Allo? That’s how you answer the phone if you’re in My Country, or if you’re in the US and someone from My Country calls you! And on Monday, by 8:30am I had received two phone calls from there, one in Jula and one in French. I was getting ready to go to a meeting, but had to keep taking breaks to babble away in those other languages. It’s good that my brain is used to jumping languages now!

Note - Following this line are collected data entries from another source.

(** * Aerospace Compliance Checker: the validation pipeline of src/app.py

    A shallow embedding of [ComplianceChecker] (src/app.py): the drawing
    checks, the BOM loop, the risk score, the exposure string and the
    report.  Text is ASCII, modelled as [string]; Python's [str.lower],
    [str.upper], [in] and the [re] patterns of [_check_revision_marking]
    are written out over it.  The checker's mutable instance fields are an
    explicit state record threaded through [validate_document]. *)

From Stdlib Require Import ZArith Lia Bool List String Ascii.
From Stdlib Require Import Numbers.DecimalString Numbers.DecimalZ.
Import ListNotations.
Open Scope string_scope.
Open Scope bool_scope.

(** ** Python string primitives on ASCII text *)

Definition ascii_lower (c : ascii) : ascii :=
  let n := nat_of_ascii c in
  if (Nat.leb 65 n) && (Nat.leb n 90) then ascii_of_nat (n + 32)%nat else c.

Definition ascii_upper (c : ascii) : ascii :=
  let n := nat_of_ascii c in
  if (Nat.leb 97 n) && (Nat.leb n 122) then ascii_of_nat (n - 32)%nat else c.

Fixpoint str_map (f : ascii -> ascii) (s : string) : string :=
  match s with
  | EmptyString => EmptyString
  | String c s' => String (f c) (str_map f s')
  end.

(** [s.lower()] and [s.upper()] *)
Definition lower (s : string) : string := str_map ascii_lower s.
Definition upper (s : string) : string := str_map ascii_upper s.

(** [needle in hay] *)
Fixpoint contains (needle hay : string) : bool :=
  prefix needle hay ||
  match hay with
  | EmptyString => false
  | String _ hay' => contains needle hay'
  end.

(** Decimal rendering of an integer, as [str(n)] / an f-string does. *)
Definition Z_to_dec (z : Z) : string := NilEmpty.string_of_int (Z.to_int z).
Definition nat_to_dec (n : nat) : string := Z_to_dec (Z.of_nat n).

(** A cell of a decoded table: [None] is pandas' NaN. *)
Definition cell := option string.

(** [str(value)] of a cell, NaN rendered as ["nan"]. *)
Definition cell_str (c : cell) : string :=
  match c with Some s => s | None => "nan" end.

(** ** Findings *)

Record finding := mk_finding {
  rule : string;
  description : string;
  severity : string;
  fix_text : string;
  cost_impact : option string;
  location : option string
}.

(** ** The checker's instance state ([ComplianceChecker.__init__]) *)

Record checker := mk_checker {
  violations : list finding;
  warnings : list finding;
  risk_score : Z;
  checked_items : nat
}.

Definition init_checker : checker := mk_checker [] [] 0%Z 0.

Definition add_violation (f : finding) (st : checker) : checker :=
  mk_checker (violations st ++ [f]) (warnings st) (risk_score st) (checked_items st).

Definition add_warning (f : finding) (st : checker) : checker :=
  mk_checker (violations st) (warnings st ++ [f]) (risk_score st) (checked_items st).

(** What an external decoder returns for the uploaded file: the decoded
    value, or the message of the exception it raised. *)
Inductive decoded (A : Type) : Type :=
| Decoded (a : A)
| DecodeError (msg : string).
Arguments Decoded {A} a.
Arguments DecodeError {A} msg.

(** ** Drawing checks *)

Definition any_keyword_in (keywords : list string) (text : string) : bool :=
  let text_lower := lower text in
  existsb (fun keyword => contains (lower keyword) text_lower) keywords.

Definition itar_keywords : list string :=
  ["ITAR"; "export control"; "EAR99"; "22 CFR";
   "International Traffic in Arms"; "export license"].

(** [_check_itar_marking] *)
Definition check_itar_marking (text : string) : bool :=
  any_keyword_in itar_keywords text.

Definition drawing_restricted : list string :=
  ["beryllium copper"; "cadmium"; "mercury"; "lead";
   "hexavalent chromium"; "asbestos"].

(** [_check_restricted_materials] *)
Definition check_restricted_materials (text : string) : list string :=
  let text_lower := lower text in
  filter (fun material => contains (lower material) text_lower) drawing_restricted.

Definition traceability_keywords : list string :=
  ["serial number"; "lot number"; "batch";
   "traceability"; "track"; "S/N"; "L/N"].

(** [_check_traceability] *)
Definition check_traceability (text : string) : bool :=
  any_keyword_in traceability_keywords text.

(** *** The regular expressions of [_check_revision_marking]

    A matcher takes the text from the current position on and says
    whether the pattern matches there; [re_search] tries every position. *)

Definition in_chars (cs : string) (c : ascii) : bool :=
  existsb (Ascii.eqb c) (list_ascii_of_string cs).

Definition in_range (lo hi : nat) (c : ascii) : bool :=
  Nat.leb lo (nat_of_ascii c) && Nat.leb (nat_of_ascii c) hi.

(** [\s] on ASCII text: tab, newline, vertical tab, form feed, carriage
    return, the separators 0x1c-0x1f and space. *)
Definition is_space (c : ascii) : bool :=
  in_range 9 13 c || in_range 28 32 c.

(** [\d] on ASCII text *)
Definition is_digit (c : ascii) : bool := in_range 48 57 c.

Definition first_char (p : ascii -> bool) (s : string) : bool :=
  match s with EmptyString => false | String c _ => p c end.

(** [\s*] followed by whatever [k] matches *)
Fixpoint ws_then (k : string -> bool) (s : string) : bool :=
  k s ||
  match s with
  | EmptyString => false
  | String c s' => is_space c && ws_then k s'
  end.

Fixpoint re_search (m : string -> bool) (s : string) : bool :=
  m s ||
  match s with
  | EmptyString => false
  | String _ s' => re_search m s'
  end.

Definition strip_prefix (p s : string) : option string :=
  if prefix p s then Some (substring (String.length p) (String.length s - String.length p) s)
  else None.

(** [[Rr]ev[ision]?\s*[A-Z0-9]+] *)
Definition rev_at (s : string) : bool :=
  let tail := ws_then (first_char (fun c => in_range 65 90 c || is_digit c)) in
  match s with
  | String c1 (String "e" (String "v" rest)) =>
      in_chars "Rr" c1 &&
      (tail rest ||
       match rest with
       | String c rest' => in_chars "ision" c && tail rest'
       | EmptyString => false
       end)
  | _ => false
  end.

(** [[Vv]ersion\s*[0-9.]+] *)
Definition version_at (s : string) : bool :=
  match s with
  | String c1 rest =>
      in_chars "Vv" c1 &&
      match strip_prefix "ersion" rest with
      | Some rest' => ws_then (first_char (fun c => is_digit c || Ascii.eqb c ".")) rest'
      | None => false
      end
  | EmptyString => false
  end.

(** [\d{1,2}[/-]] followed by whatever [k] matches *)
Definition d12_sep (k : string -> bool) (s : string) : bool :=
  match s with
  | String d1 (String c r) =>
      is_digit d1 &&
      ((in_chars "/-" c && k r) ||
       (is_digit c &&
        match r with
        | String c2 r2 => in_chars "/-" c2 && k r2
        | EmptyString => false
        end))
  | _ => false
  end.

(** [\d{2,4}] (a search needs only its two mandatory digits) *)
Definition d2 (s : string) : bool :=
  match s with
  | String a (String b _) => is_digit a && is_digit b
  | _ => false
  end.

(** [[Dd]ate:\s*\d{1,2}[/-]\d{1,2}[/-]\d{2,4}] *)
Definition date_at (s : string) : bool :=
  match s with
  | String c1 rest =>
      in_chars "Dd" c1 &&
      match strip_prefix "ate:" rest with
      | Some rest' => ws_then (d12_sep (d12_sep d2)) rest'
      | None => false
      end
  | EmptyString => false
  end.

(** [_check_revision_marking] *)
Definition check_revision_marking (text : string) : bool :=
  existsb (fun pattern => re_search pattern text) [rev_at; version_at; date_at].

(** ** [_validate_technical_drawing] *)

(** [_extract_pdf_text]: each page's extracted text followed by a newline. *)
Definition extract_pdf_text (pages : list string) : string :=
  fold_left (fun text page => text ++ page ++ String "010" EmptyString) pages "".

(** The body of the [try] once the text is extracted. *)
Definition drawing_checks (text : string) (st : checker) : checker :=
  let st1 :=
    if negb (check_itar_marking text) then
      add_violation (mk_finding "ITAR-001" "Missing ITAR export control statement"
        "HIGH" "Add standard ITAR warning to title block"
        (Some "$10,000-$100,000 potential fine") None) st
    else st in
  let st2 :=
    fold_left (fun s material =>
      add_violation (mk_finding "AS9100-MAT-001"
        ("Restricted material detected: " ++ material) "HIGH"
        ("Replace " ++ material ++ " with approved alternative")
        (Some "Potential rejection of entire batch") None) s)
      (check_restricted_materials text) st1 in
  let st3 :=
    if negb (check_revision_marking text) then
      add_warning (mk_finding "AS9100-DOC-002" "No revision number detected"
        "MEDIUM" "Add revision letter/number to title block" None None) st2
    else st2 in
  if negb (check_traceability text) then
    add_violation (mk_finding "AS9100-TRACE-001" "Missing traceability requirements"
      "HIGH" "Add serial number or lot traceability note" None None) st3
  else st3.

Definition validate_technical_drawing (st : checker) (pdf : decoded (list string)) : checker :=
  match pdf with
  | Decoded pages => drawing_checks (extract_pdf_text pages) st
  | DecodeError msg =>
      add_warning (mk_finding "SYSTEM"
        ("Could not fully parse drawing: " ++ "PDF extraction failed: " ++ msg)
        "LOW" "Manual review recommended" None None) st
  end.

(** ** [_validate_bom] *)

(** A decoded table: its column headers and its rows, each row mapping
    the column headers to cells.  [iterrows] yields the default pandas
    RangeIndex, so a row's index is its 0-based position. *)
Record dataframe := mk_dataframe {
  columns : list string;
  rows : list (list (string * cell))
}.

(** [_find_column] *)
Definition find_column (df : dataframe) (possible_names : list string) : option string :=
  find (fun col => existsb (fun name => contains (lower name) (lower col)) possible_names)
    (columns df).

(** [row.get(key, default)]; a missing column (the key [None]) gives the default. *)
Definition row_get (row : list (string * cell)) (key : option string) (default : cell) : cell :=
  match key with
  | None => default
  | Some k =>
      match find (fun kv => String.eqb (fst kv) k) row with
      | Some (_, v) => v
      | None => default
      end
  end.
(** X16: [Stop] ends the spawning, not the animation.  An [Update] right
    after [ParticleSystem::Stop] steps every particle of every emitter,
    spawns none, returns the number of particles that were active, does
    not read the random source, and leaves every emitter's [mustEmit] as
    it was, so a later [Start] resumes from the budget already
    accumulated. *)
Theorem stopped_system_keeps_animating
  (dt : float) (s : ParticleSystem.t) (g : RNG) :
  totalSlots s < 2 ^ 64 ->
  ParticleSystem.Update dt (ParticleSystem.Stop s) g
  = (totalActive s,
     map (fun e => stepped dt (Emitter.mustEmit e) (Emitter.Stop e)) s,
     g).
Proof.
  intros Hlen.
  pose proof (Stop_stopped s) as Hst.
  destruct (Update_from_stopped dt (ParticleSystem.Stop s) 0 g Hst) as [H1 H2].
  destruct (Update_from_spec dt (ParticleSystem.Stop s) 0 g ltac:(lia)) as (H3 & _).
  { rewrite totalSlots_Stop. lia. }
  unfold ParticleSystem.Update.
  destruct (ParticleSystem.Update_from dt (ParticleSystem.Stop s) 0 g) as [[n s'] g'].
  cbn [fst snd] in *. subst s' g'. rewrite H3.
  rewrite returned_stopped by (rewrite ?totalSlots_Stop; assumption).
  rewrite totalActive_Stop. unfold ParticleSystem.Stop. rewrite map_map.
  reflexivity.
Qed.

Lemma System_Burst_shape s : forall g,
  Forall2 same_shape s (fst (ParticleSystem.Burst s g)).
Proof.
  induction s as [|e s IH]; intros g.
  - constructor.
  - rewrite Burst_cons. cbv zeta. cbn [fst]. constructor.
    + apply Emitter_Burst_shape.
    + apply IH.
Qed.

Lemma System_Burst_active s : forall g,
  totalSlots s < 2 ^ 64 ->
  totalActive s <= totalActive (fst (ParticleSystem.Burst s g)).
Proof.
  induction s as [|e s IH]; intros g Hlen.
  - simpl. lia.
  - rewrite Burst_cons. cbv zeta. cbn [fst].
    rewrite totalSlots_cons in Hlen.
    pose proof (totalSlots_nonneg s).
    rewrite !totalActive_cons.
    pose proof (Emitter_Burst_active e g ltac:(lia)).
    pose proof (IH (snd (Emitter.Burst e g)) ltac:(lia)).
    lia.
Qed.

(** X17: [ParticleSystem::Burst] bursts every emitter and changes nothing
    but the pools: each emitter keeps its configuration, its emission
    flag, its pool size and its [mustEmit]; no particle is deactivated,
    so the number of active particles does not decrease, and it stays
    within the total number of slots. *)
Theorem System_Burst_keeps_shape (s : ParticleSystem.t) (g : RNG) :
  totalSlots s < 2 ^ 64 ->
  let s' := fst (ParticleSystem.Burst s g) in
  Forall2 same_shape s s'
  /\ Forall2 (fun e e' => Emitter.mustEmit e' = Emitter.mustEmit e) s s'
  /\ totalActive s <= totalActive s' <= totalSlots s.
Proof.
  intros Hlen. cbv zeta.
  pose proof (System_Burst_shape s g) as Hs.
  split; [exact Hs | split].
  - clear. revert g. induction s as [|e s IH]; intros g.
    + constructor.
    + rewrite Burst_cons. cbv zeta. cbn [fst]. constructor; [|apply IH].
      rewrite Emitter_Burst_run. reflexivity.
  - split; [now apply System_Burst_active|].
    rewrite <- (same_shape_slots _ _ Hs). apply totalActive_le_slots.
Qed.

(** *** The frame loop *)

Lemma frames_cons dt dts s g :
  Demo.frames (dt :: dts) s g
  = let r := ParticleSystem.Update dt s g in
    let r' := Demo.frames dts (snd (fst r)) (snd r) in
    ((fst (fst r), ParticleSystem.Draw (snd (fst r))) :: fst r', snd r').
Proof. simpl. rewrite !bind_run. reflexivity. Qed.

Lemma frames_spec dts : forall s g,
  totalSlots s < 2 ^ 64 ->
  Forall (fun fr => Z.of_nat (length (drawnPositions (snd fr))) <= fst fr
                    /\ fst fr <= totalSlots s
                    /\ bracketed false (snd fr) = true)
         (fst (Demo.frames dts s g)).
Proof.
  induction dts as [|dt dts IH]; intros s g Hlen.
  - constructor.
  - rewrite frames_cons. cbv zeta. cbn [fst].
    destruct (Update_from_spec dt s 0 g ltac:(lia) ltac:(lia)) as (_ & H2 & H3).
    fold (ParticleSystem.Update dt s g) in H2, H3.
    constructor.
    + cbn [fst snd]. rewrite System_Draw_count, System_Draw_bracketed.
      repeat split; lia.
    + rewrite <- (same_shape_slots _ _ H3). apply IH.
      rewrite (same_shape_slots _ _ H3). assumption.
Qed.

(** X18: in the frame loop of [main], [Update] then [Draw] in every
    frame, the number of [DrawModel] calls of a frame never exceeds the
    value [Update] returned in that frame (the particles that expired in
    the frame were counted and are not drawn), that value never exceeds
    the total number of slots, and every frame's calls keep the
    blend-mode discipline; for any system of fewer than [2^64] slots,
    any frame times and any random source. *)
Theorem frame_loop_draws_what_Update_counted
  (dts : list float) (s : ParticleSystem.t) (g : RNG) :
  totalSlots s < 2 ^ 64 ->
  Forall (fun fr => Z.of_nat (length (drawnPositions (snd fr))) <= fst fr
                    /\ fst fr <= totalSlots s
                    /\ bracketed false (snd fr) = true)
         (fst (Demo.frames dts s g)).
Proof. apply frames_spec. Qed.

My first call from My Country, a few weeks ago, caught me off guard. The number wasn’t saved on my phone, and a brief glance at the caller ID showed me that it was a local person calling, so I answered in English. When she spoke French, I switched, though I couldn’t yet figure out who it was or what country they were in. After a bit I realized that it was a friend I know in My Country. After our short conversation I re-looked at the number on caller ID – the country code was very similar to the local area code, so I had missed that they were calling from My Country and not from just down the street. Oops! Talk about making it confusing! 🙂
On the phone and through lots of texts aren’t the only ways I’ve used my language this month while I’ve been in the US. I’ve also talked French with a few friends from church. But it was most fun the day I went to the State Fair and found a guy selling things from West Africa. I saw from his merchandise what country he was from, so I started talking to him in Jula. It took him a second or two to realize that I was talking his language, then we carried on a nice conversation. But in his country, to be honest, they don’t speak Jula, but it’s basically the same language and we could totally understand each other. How fun!
And yes, when I wrote this post it was 9:30am and I hadn’t spoken anything except for English yet. But I have received a text in French and responded in French and Jula. Does that count?